- **ASSIGNED TASK**: Wherever a line below holds the word "repeat", copy that line.
================================
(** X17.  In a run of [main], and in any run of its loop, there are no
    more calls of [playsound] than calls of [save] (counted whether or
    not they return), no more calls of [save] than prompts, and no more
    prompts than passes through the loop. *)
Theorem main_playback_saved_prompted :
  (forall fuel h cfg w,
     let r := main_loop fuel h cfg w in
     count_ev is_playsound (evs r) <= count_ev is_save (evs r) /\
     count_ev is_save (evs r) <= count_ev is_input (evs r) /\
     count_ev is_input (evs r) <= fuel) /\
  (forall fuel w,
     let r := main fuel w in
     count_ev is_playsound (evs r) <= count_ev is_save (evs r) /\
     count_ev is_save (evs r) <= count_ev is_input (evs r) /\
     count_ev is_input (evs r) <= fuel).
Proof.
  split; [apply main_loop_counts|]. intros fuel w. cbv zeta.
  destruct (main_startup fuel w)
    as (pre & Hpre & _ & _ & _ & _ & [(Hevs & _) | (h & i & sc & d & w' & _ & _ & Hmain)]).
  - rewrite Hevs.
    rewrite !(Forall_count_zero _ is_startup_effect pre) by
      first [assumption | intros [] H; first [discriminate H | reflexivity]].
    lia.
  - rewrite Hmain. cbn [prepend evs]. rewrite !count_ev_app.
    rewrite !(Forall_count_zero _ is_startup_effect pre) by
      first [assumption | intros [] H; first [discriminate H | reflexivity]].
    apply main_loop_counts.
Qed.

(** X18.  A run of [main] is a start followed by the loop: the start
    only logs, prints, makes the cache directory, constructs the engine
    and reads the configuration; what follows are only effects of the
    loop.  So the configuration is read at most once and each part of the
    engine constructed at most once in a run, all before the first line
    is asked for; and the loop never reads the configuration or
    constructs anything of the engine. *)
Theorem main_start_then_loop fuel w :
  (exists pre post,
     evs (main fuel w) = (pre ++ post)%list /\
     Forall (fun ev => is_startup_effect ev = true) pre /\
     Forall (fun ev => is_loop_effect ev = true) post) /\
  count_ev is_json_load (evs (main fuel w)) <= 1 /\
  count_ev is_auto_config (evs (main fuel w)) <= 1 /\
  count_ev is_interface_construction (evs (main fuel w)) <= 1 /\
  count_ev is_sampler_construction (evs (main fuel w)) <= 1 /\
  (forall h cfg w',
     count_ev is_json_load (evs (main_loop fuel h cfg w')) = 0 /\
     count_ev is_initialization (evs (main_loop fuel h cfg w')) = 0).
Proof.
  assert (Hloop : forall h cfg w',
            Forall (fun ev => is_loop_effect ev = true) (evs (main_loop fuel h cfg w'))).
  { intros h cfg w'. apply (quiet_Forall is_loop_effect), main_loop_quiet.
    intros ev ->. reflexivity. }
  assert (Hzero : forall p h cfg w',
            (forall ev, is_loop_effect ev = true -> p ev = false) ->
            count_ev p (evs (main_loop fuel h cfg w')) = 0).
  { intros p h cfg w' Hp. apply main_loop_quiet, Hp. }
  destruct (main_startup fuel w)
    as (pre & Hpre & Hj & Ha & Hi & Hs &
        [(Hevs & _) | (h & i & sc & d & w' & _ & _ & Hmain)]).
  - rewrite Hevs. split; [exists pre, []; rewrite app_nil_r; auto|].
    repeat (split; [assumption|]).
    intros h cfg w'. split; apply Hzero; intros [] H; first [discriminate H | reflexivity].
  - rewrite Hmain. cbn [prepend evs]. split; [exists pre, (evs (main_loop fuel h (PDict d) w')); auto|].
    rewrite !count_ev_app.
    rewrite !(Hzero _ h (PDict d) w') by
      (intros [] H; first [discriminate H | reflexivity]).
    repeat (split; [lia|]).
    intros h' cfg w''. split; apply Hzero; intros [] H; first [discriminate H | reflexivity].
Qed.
================================
- **RESPONSE TO THIS EXERCISE**:
    repeat (split; [assumption|]).
    repeat (split; [lia|]).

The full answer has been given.